[Given entries — start]
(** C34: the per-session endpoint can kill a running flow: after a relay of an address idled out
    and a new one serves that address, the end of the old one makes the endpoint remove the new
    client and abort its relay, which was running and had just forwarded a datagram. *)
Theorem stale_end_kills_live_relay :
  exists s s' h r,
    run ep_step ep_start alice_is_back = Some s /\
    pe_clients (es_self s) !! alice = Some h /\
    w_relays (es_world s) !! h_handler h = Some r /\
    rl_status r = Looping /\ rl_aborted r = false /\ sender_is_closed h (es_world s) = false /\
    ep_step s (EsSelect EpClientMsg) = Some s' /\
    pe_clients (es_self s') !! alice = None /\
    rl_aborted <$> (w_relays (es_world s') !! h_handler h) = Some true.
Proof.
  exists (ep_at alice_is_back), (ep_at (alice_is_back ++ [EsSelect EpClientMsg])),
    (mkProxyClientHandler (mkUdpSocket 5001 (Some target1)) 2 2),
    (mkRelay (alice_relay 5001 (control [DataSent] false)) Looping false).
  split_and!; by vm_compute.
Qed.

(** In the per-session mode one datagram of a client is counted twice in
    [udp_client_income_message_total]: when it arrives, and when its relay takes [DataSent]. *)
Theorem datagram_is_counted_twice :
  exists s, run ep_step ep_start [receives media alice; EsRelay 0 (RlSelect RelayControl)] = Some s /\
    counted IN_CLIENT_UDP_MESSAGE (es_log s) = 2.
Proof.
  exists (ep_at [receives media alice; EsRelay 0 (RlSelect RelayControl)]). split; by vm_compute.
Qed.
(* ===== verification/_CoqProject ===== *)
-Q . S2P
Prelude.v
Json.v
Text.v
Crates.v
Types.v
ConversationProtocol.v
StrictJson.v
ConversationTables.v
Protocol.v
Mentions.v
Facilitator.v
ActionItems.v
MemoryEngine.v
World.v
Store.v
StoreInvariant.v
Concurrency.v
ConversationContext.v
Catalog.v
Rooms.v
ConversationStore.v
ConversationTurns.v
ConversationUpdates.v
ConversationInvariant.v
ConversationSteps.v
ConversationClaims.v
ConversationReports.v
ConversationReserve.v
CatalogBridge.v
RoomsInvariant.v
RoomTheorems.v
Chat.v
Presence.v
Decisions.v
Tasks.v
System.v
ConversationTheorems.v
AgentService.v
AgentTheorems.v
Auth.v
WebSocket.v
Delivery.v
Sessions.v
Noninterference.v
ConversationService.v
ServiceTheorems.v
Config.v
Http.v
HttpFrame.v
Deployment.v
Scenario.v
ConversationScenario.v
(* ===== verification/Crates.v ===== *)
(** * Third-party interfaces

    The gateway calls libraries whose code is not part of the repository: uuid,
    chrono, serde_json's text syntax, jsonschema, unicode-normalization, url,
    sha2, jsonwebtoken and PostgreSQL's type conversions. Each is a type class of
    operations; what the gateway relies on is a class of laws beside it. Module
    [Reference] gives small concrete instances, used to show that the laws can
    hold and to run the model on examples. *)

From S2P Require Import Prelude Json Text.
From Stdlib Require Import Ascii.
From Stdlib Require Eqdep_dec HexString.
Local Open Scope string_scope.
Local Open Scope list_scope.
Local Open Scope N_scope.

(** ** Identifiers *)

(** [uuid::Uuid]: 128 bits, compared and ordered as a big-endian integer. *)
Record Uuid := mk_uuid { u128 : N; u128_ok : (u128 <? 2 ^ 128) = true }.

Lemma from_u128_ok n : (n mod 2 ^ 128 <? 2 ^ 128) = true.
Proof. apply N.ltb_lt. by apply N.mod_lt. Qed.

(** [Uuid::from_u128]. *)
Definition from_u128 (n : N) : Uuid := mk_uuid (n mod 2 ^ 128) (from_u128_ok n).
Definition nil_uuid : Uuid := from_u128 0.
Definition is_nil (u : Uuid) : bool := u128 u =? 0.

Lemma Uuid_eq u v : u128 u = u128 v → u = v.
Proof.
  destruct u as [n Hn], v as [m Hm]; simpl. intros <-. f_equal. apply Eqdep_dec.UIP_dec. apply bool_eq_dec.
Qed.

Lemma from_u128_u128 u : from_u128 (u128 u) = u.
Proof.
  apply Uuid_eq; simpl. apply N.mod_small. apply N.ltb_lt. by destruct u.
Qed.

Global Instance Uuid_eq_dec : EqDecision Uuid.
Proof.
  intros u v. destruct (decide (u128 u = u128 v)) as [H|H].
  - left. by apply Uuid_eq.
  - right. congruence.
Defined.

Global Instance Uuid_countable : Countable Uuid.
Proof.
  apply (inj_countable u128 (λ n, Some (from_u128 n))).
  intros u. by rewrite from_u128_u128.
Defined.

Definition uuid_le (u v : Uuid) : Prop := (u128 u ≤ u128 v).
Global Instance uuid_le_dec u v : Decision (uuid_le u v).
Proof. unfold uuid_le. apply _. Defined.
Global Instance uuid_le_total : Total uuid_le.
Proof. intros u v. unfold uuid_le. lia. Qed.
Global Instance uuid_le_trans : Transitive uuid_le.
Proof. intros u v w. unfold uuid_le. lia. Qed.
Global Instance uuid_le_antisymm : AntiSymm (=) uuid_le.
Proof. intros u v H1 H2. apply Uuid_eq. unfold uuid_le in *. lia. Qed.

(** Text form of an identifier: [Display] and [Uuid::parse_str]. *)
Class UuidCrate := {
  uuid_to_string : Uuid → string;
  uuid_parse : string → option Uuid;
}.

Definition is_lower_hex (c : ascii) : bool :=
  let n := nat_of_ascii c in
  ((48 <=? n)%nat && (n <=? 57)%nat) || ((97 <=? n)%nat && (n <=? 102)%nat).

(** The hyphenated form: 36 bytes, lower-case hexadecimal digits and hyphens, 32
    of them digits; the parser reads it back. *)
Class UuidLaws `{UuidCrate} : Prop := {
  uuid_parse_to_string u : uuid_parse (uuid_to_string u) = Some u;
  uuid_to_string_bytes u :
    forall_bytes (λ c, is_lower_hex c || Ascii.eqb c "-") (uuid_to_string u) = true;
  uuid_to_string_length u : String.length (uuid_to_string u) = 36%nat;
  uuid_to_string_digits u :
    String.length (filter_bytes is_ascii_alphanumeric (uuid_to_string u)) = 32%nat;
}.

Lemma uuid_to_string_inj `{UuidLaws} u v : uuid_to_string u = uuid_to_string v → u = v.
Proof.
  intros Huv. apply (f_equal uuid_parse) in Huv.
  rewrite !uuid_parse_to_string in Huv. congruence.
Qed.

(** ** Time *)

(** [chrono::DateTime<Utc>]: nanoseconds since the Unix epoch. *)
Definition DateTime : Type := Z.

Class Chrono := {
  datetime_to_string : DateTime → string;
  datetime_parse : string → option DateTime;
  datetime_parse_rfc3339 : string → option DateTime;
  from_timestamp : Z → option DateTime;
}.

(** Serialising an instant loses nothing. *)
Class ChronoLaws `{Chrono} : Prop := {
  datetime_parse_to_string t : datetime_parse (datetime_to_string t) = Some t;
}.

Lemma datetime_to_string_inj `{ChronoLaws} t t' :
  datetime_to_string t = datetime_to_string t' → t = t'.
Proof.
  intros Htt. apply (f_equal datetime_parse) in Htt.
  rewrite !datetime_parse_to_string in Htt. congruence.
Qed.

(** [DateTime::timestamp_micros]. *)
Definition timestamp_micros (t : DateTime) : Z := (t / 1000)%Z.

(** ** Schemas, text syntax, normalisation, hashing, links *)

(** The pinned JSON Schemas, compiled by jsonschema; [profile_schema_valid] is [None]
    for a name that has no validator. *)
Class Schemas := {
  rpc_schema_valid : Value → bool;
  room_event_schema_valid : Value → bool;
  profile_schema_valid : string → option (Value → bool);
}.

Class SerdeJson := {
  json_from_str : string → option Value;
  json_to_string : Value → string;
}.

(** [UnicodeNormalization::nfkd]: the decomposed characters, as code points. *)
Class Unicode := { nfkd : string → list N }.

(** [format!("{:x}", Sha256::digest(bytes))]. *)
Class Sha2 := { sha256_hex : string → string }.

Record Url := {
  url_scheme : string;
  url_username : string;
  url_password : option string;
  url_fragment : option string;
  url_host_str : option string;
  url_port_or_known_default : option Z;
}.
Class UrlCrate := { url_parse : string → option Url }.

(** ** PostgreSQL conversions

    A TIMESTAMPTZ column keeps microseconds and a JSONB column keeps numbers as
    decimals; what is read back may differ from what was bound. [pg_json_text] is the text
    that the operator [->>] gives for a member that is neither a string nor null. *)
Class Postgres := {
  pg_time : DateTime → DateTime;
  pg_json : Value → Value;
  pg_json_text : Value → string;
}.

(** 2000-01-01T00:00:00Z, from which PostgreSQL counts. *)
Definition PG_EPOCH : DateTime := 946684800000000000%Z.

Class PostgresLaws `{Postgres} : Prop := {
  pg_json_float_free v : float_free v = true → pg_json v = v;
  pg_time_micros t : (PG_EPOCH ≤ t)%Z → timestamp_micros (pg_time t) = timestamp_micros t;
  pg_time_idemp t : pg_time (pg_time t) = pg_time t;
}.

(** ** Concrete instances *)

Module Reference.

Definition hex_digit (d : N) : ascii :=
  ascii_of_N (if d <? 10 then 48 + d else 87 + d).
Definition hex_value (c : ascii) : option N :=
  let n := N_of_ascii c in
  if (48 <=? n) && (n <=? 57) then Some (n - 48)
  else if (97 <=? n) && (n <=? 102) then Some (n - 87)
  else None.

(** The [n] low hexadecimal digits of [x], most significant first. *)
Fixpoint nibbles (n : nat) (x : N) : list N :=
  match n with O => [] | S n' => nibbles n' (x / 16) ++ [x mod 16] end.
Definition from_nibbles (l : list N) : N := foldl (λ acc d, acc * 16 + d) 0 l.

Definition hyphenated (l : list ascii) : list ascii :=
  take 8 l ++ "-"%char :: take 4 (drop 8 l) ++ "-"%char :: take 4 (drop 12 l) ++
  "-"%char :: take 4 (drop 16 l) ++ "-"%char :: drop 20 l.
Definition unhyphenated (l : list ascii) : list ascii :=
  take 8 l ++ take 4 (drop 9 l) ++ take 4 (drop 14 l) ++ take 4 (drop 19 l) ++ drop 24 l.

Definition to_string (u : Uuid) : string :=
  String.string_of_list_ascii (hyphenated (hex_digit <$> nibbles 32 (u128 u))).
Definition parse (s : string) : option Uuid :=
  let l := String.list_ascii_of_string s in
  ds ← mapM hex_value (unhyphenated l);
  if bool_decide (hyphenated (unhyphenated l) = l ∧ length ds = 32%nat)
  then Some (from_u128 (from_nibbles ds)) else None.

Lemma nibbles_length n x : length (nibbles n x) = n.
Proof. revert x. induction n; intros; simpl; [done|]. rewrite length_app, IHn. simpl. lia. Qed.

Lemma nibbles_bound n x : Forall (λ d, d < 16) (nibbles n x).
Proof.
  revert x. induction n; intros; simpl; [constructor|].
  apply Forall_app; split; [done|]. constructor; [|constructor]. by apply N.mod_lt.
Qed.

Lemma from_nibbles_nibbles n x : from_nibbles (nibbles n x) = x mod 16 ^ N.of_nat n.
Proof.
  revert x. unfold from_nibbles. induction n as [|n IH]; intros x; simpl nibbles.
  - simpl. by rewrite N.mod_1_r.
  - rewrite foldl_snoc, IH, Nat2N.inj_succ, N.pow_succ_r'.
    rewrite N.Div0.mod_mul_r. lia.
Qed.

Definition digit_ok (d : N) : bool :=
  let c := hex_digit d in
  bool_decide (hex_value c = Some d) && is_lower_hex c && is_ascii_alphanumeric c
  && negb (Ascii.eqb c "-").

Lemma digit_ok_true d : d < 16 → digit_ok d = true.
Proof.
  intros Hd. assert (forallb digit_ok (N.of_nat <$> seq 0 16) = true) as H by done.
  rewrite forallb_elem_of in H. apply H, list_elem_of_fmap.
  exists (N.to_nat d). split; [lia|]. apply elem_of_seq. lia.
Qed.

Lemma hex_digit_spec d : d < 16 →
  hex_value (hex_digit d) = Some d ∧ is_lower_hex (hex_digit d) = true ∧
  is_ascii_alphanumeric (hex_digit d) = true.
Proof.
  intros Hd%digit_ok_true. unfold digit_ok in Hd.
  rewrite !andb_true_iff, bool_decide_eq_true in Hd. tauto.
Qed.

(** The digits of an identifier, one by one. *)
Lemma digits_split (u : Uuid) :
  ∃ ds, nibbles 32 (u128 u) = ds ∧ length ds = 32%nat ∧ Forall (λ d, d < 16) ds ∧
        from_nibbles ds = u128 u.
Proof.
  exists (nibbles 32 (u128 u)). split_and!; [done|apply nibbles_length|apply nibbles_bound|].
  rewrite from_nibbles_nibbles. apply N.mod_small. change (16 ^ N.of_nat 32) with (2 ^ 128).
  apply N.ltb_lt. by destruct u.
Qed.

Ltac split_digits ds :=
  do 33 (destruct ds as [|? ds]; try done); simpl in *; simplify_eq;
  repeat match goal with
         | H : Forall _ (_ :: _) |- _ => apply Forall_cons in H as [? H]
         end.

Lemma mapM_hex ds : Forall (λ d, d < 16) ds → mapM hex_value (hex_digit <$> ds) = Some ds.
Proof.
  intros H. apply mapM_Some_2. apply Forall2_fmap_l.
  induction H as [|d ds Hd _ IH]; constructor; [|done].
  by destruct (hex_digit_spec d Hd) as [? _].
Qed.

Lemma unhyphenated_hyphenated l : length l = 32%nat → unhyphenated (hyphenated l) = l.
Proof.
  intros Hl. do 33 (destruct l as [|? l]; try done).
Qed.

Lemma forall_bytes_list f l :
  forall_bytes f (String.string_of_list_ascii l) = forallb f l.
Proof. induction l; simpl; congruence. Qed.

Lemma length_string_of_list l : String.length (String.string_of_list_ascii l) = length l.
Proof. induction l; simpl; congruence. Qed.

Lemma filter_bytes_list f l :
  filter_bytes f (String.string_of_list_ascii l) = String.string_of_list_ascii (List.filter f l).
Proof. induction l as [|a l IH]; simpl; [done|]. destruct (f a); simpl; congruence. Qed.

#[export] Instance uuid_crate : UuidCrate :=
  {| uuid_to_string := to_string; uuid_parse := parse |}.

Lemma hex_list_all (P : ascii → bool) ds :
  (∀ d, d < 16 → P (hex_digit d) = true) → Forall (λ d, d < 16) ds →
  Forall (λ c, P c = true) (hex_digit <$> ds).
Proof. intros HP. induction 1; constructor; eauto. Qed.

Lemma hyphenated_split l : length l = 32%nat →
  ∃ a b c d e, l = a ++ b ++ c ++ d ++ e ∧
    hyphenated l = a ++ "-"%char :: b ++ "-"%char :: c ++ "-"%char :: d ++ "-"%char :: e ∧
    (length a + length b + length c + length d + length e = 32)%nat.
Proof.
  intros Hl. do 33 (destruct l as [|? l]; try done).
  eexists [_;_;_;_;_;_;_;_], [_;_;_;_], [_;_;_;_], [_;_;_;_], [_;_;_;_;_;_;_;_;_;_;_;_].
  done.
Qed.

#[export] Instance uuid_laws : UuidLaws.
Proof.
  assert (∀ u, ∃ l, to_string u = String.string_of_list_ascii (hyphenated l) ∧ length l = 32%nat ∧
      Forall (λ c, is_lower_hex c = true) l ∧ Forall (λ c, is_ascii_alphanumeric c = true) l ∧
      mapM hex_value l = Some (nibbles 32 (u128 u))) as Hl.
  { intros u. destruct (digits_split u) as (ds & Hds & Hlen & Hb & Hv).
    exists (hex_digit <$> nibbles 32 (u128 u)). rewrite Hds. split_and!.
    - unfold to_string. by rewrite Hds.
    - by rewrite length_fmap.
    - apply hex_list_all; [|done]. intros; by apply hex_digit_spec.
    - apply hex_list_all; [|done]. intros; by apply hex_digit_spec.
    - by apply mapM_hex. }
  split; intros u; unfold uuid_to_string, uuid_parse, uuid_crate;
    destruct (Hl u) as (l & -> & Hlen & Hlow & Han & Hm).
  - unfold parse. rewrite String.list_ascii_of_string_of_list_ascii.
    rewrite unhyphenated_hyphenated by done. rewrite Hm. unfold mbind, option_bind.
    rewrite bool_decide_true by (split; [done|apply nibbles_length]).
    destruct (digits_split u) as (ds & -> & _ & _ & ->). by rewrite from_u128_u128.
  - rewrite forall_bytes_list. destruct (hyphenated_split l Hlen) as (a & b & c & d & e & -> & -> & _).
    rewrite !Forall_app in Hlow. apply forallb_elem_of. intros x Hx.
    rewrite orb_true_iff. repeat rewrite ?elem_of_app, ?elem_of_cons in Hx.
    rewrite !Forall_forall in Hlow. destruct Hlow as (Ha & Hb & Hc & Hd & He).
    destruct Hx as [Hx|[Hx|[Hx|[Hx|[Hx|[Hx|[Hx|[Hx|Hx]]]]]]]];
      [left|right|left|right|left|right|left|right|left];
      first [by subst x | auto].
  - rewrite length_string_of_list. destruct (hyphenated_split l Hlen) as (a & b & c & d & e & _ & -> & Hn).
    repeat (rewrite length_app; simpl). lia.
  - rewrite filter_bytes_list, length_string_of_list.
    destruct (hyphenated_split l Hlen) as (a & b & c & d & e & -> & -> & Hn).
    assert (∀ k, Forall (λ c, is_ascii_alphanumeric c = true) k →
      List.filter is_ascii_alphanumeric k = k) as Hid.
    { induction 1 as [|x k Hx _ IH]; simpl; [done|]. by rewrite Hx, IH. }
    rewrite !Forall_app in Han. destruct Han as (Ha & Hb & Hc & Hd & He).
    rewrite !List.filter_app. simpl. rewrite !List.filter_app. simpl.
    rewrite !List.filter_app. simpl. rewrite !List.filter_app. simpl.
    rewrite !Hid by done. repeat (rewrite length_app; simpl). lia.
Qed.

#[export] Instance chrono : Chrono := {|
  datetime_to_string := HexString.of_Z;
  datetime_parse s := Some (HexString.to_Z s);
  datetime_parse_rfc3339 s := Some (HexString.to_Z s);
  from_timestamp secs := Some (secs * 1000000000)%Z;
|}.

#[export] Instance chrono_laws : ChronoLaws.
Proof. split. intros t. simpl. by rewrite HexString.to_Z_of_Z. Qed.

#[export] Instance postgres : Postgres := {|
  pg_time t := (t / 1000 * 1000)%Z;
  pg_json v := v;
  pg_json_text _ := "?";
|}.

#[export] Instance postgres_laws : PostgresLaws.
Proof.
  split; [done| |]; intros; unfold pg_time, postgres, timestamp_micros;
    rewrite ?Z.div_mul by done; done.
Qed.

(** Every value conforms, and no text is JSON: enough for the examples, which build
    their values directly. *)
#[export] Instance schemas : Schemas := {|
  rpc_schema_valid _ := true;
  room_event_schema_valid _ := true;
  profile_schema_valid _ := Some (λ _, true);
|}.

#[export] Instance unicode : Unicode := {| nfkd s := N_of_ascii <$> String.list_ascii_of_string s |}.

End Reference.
[Given entries — finish]
Everything from the line containing "their values directly. *)" through the last line of the records must be given again exactly; leave out all other lines.

    their values directly. *)
#[export] Instance schemas : Schemas := {|
  rpc_schema_valid _ := true;
  room_event_schema_valid _ := true;
  profile_schema_valid _ := Some (λ _, true);
|}.

#[export] Instance unicode : Unicode := {| nfkd s := N_of_ascii <$> String.list_ascii_of_string s |}.

End Reference.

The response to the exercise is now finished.